Task data

(* ===== verification/Prelude.v ===== *)
(** * vince (ergonproxy/nginxconfig): a verification development

    vince is an HTTP proxy that is configured with nginx configuration files.
    This library models the program and proves what it does.

    ** The program and the files that model it

    main (src/main.go) runs the format command (src/config_format.go), or finds
    the configuration (src/vince_config.go) and starts everything
    (src/ngx_startup.go).  A configuration file is read by the lexer
    (src/config_lex.go), which splits it into tokens and checks the braces.  The
    parser (src/config_parse.go) makes statements of the tokens, has each
    statement checked against the directive table (src/config_analyze.go),
    follows include directives through a queue of files, and can put the files
    together into one.  The printer (src/config_build.go) writes statements as a
    file again.  At start-up the statements become a tree of rules, the listen
    directives and their ssl options (src/ngx_http_core.go) say which servers
    share an address, and a server is started for each; a request is given to a
    server by its host name and to a location by its path, and the directives in
    force there become a chain of handlers, with the access rules
    (src/access_control.go), the access log (src/ngx_log.go) and the proxy
    (src/ngx_proxy_pass.go, src/upstream.go) among them.  The values of
    directives (src/values.go) are merged from the outer block to the inner one
    and expand the variables of the request (src/ngx_ctx_variables.go).  Log
    files stay open in a cache (src/read_writer_closer_cache.go), the connection
    manager (src/ngx_http_core_conn_manager.go) follows the states of the
    connections, the rate limiter (src/ngx_http_rate_limit.go) keeps buckets per
    key, streams (src/conn_stream.go) take connections from a pool
    (src/conn_pool.go), buffers come from shared pools (src/buffers).
    Administrators have pages (src/management.go) with metrics (src/metrics.go)
    and git repositories (src/gitops.go).  Beside the proxy there are an OAuth2
    server (src/oauth2_server.go, src/accounts.go), policies in a key-value store
    (src/access_control.go, src/kv_store.go, src/opa_backend_store.go), raft with
    its log in the same database (src/raft_badger_store.go), and a manager of
    child processes (src/process_manager.go, src/process_child.go).

    - [Prelude]: outcomes of Go code (returned, panicked, out of fuel), loops
      with fuel and their laws, tactics, hint databases, lemmas on strings,
      lists and integers.
    - [GoStrings], [GoNet], [GoJSON], [GoURL]: what the code uses of Go's
      strings, runes and UTF-8, of addresses, of JSON objects and of query
      strings.
    - [Lexer], [LexSteps]: src/config_lex.go.  [lex] is the function [lex],
      [lexer_lex] the method lexer.lex with one definition per inner loop,
      [luaLexer_lex] the lexer of Lua blocks, [balanceBraces] the brace check.
      [LexSteps] gives the main loop as steps between states.
    - [Directives], [Analyze]: src/config_analyze.go.  The table of directives
      as it is in the source, and [analyze].  Go's table is a global variable
      whose slices [analyze] reverses in place; the model passes it along.
    - [Stmt], [Parse], [ParseFacts], [Combine]: src/config_parse.go.  The objects
      that the code shares through pointers are the fields of one state,
      [world].  [Combine] is about the queue of includes and performInclude.
    - [Build], [Quoting], [RoundTrip]: src/config_build.go and its relation to the
      lexer and the parser.  [Verdict] is about the errors that the parser reports
      on whole blocks.  [Format]: src/config_format.go.
    - [Routing], [RoutingFacts], [Servers]: src/ngx_startup.go, the types rule,
      locationMatch, handlerMatch and alice.  A pointer to a rule is the path of
      child indices from the root, so that pointer equality is equality of
      paths.
    - [Access]: src/access_control.go (the type nginxAccess), the access log
      middleware of src/ngx_log.go with the line it writes, and serverCtx.chain.  A
      handler is a function from requests to the events it writes, or a panic.
    - [Listen], [HttpCore]: src/ngx_http_core.go, and the first half of process in
      src/ngx_startup.go, which groups the servers by address.
    - [Serve]: the request handler of vinceHandler in src/ngx_startup.go, which
      composes [Routing], [Servers] and [Access].
    - [VinceConfig], [Startup], [Main]: src/vince_config.go, process,
      startEverything and shutdown of src/ngx_startup.go, and src/main.go.  A small
      state and error monad threads the maps of listeners and servers, the bound
      addresses, the open connections and the connection manager; while the
      servers run, signals come and connections are accepted, report their states
      and go, as a list of events.
    - [FileCache]: src/read_writer_closer_cache.go, with the list nodes and the
      maps of the code, and an LRU list that it refines.  [Logging] is the rest of
      src/ngx_log.go over it.
    - [ConnManager], [RateLimit], [Values]: the files named above.  [Template] is
      stringTemplateValue of src/values.go, [Vars] src/ngx_ctx_variables.go,
      [KeyGen] the generator in src/scripts and the file it writes, [Jwt]
      src/jwt_token.go.
    - [Proxy], [Upstream], [Pool]: src/ngx_proxy_pass.go, src/upstream.go,
      src/conn_pool.go and src/conn_stream.go.
    - [RaftStore], [RaftFacts], [RaftInstance]: src/raft_badger_store.go.  The
      database is the class [Badger], whose writes may fail, with the laws
      [BadgerLaws]; [BadgerLimits] says which writes it refuses.  [RaftFacts]
      proves the theorems against them and [RaftInstance] is a finite map that
      satisfies them.  [Snapshot] is fsmSnapshot of the same file.  [KVStore] is
      the interface kvStore with its laws, its implementation over badger, kv.Set
      over the class [Raft], and a cluster of nodes with the guarantees of raft:
      one order of committed entries, an Apply that may fail, and entries that are
      committed although their Apply has failed.
    - [OAuth2], [OAuthFacts], [OAuthReplies]: src/oauth2_server.go and
      src/accounts.go, against the interface of [KVStore]; a monad has the store,
      the clock and the random bytes.
    - [Policy], [OpaStore]: the adapter in src/access_control.go over any
      [kvStore], and src/opa_backend_store.go as two processes with channels.
    - [GitOps], [Metrics], [Html], [Management], [Process]: src/gitops.go;
      src/metrics.go; src/buffers/buffers.go with the tags of
      src/templates/tpl.go; src/management.go, src/error.go and
      src/templates/fs.go, which compose the three; src/process_manager.go and
      src/process_child.go, a step relation over the goroutines, in which [kill]
      visits one child after the other.  [Html] also has the part of HTML's
      tokenizer that reads a start tag, against which the tags are proved.  [Assets] has the
      html templates of src/templates/tpl.go, the embedded files of
      src/templates/fs.go, the icons of src/templates/octicons and the names of
      src/http_headers.go; [pages_executed] says that after the first page the
      templates answer as a function, the execHTML of [Management].

    ** What the theorems show

    - Reading: on the tokens of a file of the grammar [gram] the parser returns
      exactly the statements the grammar assigns; it always stops; the brace
      check accepts exactly the balanced token lists and names the right line
      otherwise; the verdict of [analyze] is a predicate of the statement and the
      initial table whatever calls came before, and that of a whole block the
      conjunction over its statements in their contexts; every directive of the
      table can be used.
    - Printing: what [build] prints for well-formed statements is lexed and
      parsed to the same statements, and so is the file that the format command
      writes for such statements; without comments, formatting that file again
      changes nothing.
    - Includes: putting the files together returns, and gives the unfolding of
      the main file with no include left.
    - Routing: document order of the directives in force, the meaning of
      wildcard names, the choice of servers and locations, the order of the
      handlers, the servers of an address and the ssl options of a listener; what
      a request gets, from the host name to the chain of its location, with the
      first access directive deciding; the map of locations that requests share
      changes no answer; the options of a proxy in force; the expansion of
      variables.
    - Start and end: which servers run on which addresses when the configuration
      can come up; that no address stays bound and no connection open or recorded
      when the program exits, and that the one panic that leaves them is that of a
      nil listener.
    - State: the connection counters account for the connections in every
      reachable run, identifiers are unique; the log store reads back what was
      written and deletes exactly the range it is asked to; the file cache
      refines an LRU list, neither leaks a file nor closes one twice, and keeps
      its bound; a bucket never grants more than it holds; nested values give the
      innermost one; the pool of connections is a queue that serves who waits;
      the replicas of the key-value store refine a map, whatever raft fails and
      commits later; the stored policies refine a map; requests are counted, and
      which label values make one panic.
    - Security: an access token is only given to an authenticated client, the
      responses of the OAuth2 server have the stated types; git requests touch
      three repositories and asset requests one directory; no attribute value
      leaves its quotes when HTML reads it.
    - Processes: what [kill] leaves in every interleaving of the goroutines,
      before it and while it runs.
    - Defects that the model brings to light are theorems as well: inputs on
      which the lexer, the parser or the include queue do not stop, nil
      dereferences and indices out of range, a context check without effect, the
      location choice that panics on two prefixes, a leading wildcard that
      matches everything, a first index that is one too high and never
      refreshed, a limiter that limits nothing, an error of a TLS listener that
      is lost, streams that carry nothing, log files that cannot be written,
      transactions that only read, children that never run, error pages that
      come twice, snapshots that lack the older entries, tokens that cannot be
      signed, paths that make the management server panic, refused keys that are
      reported as stored.

    ** Fuel

    Loops that the input does not bound take fuel, a unit per turn, and give
    [OutOfFuel] when it is used up; a larger fuel never changes a result
    ([stable]).  For the lexer [lexFuel], the number of runes plus six, decides:
    if it is not enough, no fuel is ([lex_fuel_decides]).  For the parser a fuel
    above the number of tokens is enough ([parseInternal_terminates]), for
    putting files together [combineFuel].  The queue of includes has no bound,
    and a file that includes itself has no sufficient fuel.

    ** Parameters

    Code outside the repository is an argument: the file system and
    filepath.Glob ([FileSystem]), regular expressions ([Regexp]), the database
    ([Badger]; [BadgerUnlimited] is one that no size is too big for), the JSON of a
    log entry ([LogCodec]) and of objects ([JSON]), raft ([Raft]), the named
    character references of HTML ([CharacterReferences]), bcrypt,
    random bytes and the clock ([OAuthEnv]), the language of text/template beyond
    variables ([TextTemplate]), html/template, the router and the file server
    ([WebEnv]), go-git ([GitEnv]), the policy library ([PolicyModel]), sockets,
    certificates and directories ([NetEnv], [TLSEnv], [OsEnv]), processes
    ([OsProcess]), files that are written ([LogEnv], [FormatEnv]), the embedded
    files, their templates and the icons ([EmbeddedFS], [HtmlTemplate],
    [Octicons]), the backup of the database and the signing of tokens, the order in
    which Go walks a map, what a sync.Pool gives, the readings of the clock, the
    output of openssl and the sizes of bytefmt ([Env]).  Of the standard library
    the parts that the code reaches are spelled out; these corners are parameters:
    unicode.IsPrint beyond ASCII ([Unicode]), Sprintf with flags ([Fmt]),
    sort.Slice on more than twelve elements, url.Parse, and durations in other
    forms than a unit ([Durations]).  What is assumed of a parameter is a class of
    laws or a hypothesis of the theorem, and every such theorem is applied to a
    concrete instance.

    ** What is not modelled

    Failures of reads after a file was opened and of reads of the database other
    than for a key that it does not hold or refuses; snapshots in the cluster of the
    key-value store; connections that are accepted while shutdown runs (accepting
    one and recording it is one step);
    interleavings inside one operation of the connection manager, of the rate
    limiter and of the file cache (each operation is atomic, the latter two hold a
    lock; the timers of the cache are events between operations); the bytes of TLS
    and of the proxied bodies; serverCtx.with, a copy of pointers to the state
    that [Startup] threads; the body of show in src/conn_stream.go, which is
    empty; the structs of src/scripts that no generator reads. *)

From stdpp Require Export base tactics list gmap strings fin_maps sorting.
From Stdlib Require Export ZArith Lia.

Declare Scope go_scope.
Delimit Scope go_scope with go.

The task
Looking over the entries above, how many lines contain the string "choice"? State the number and nothing else.

Answer box
2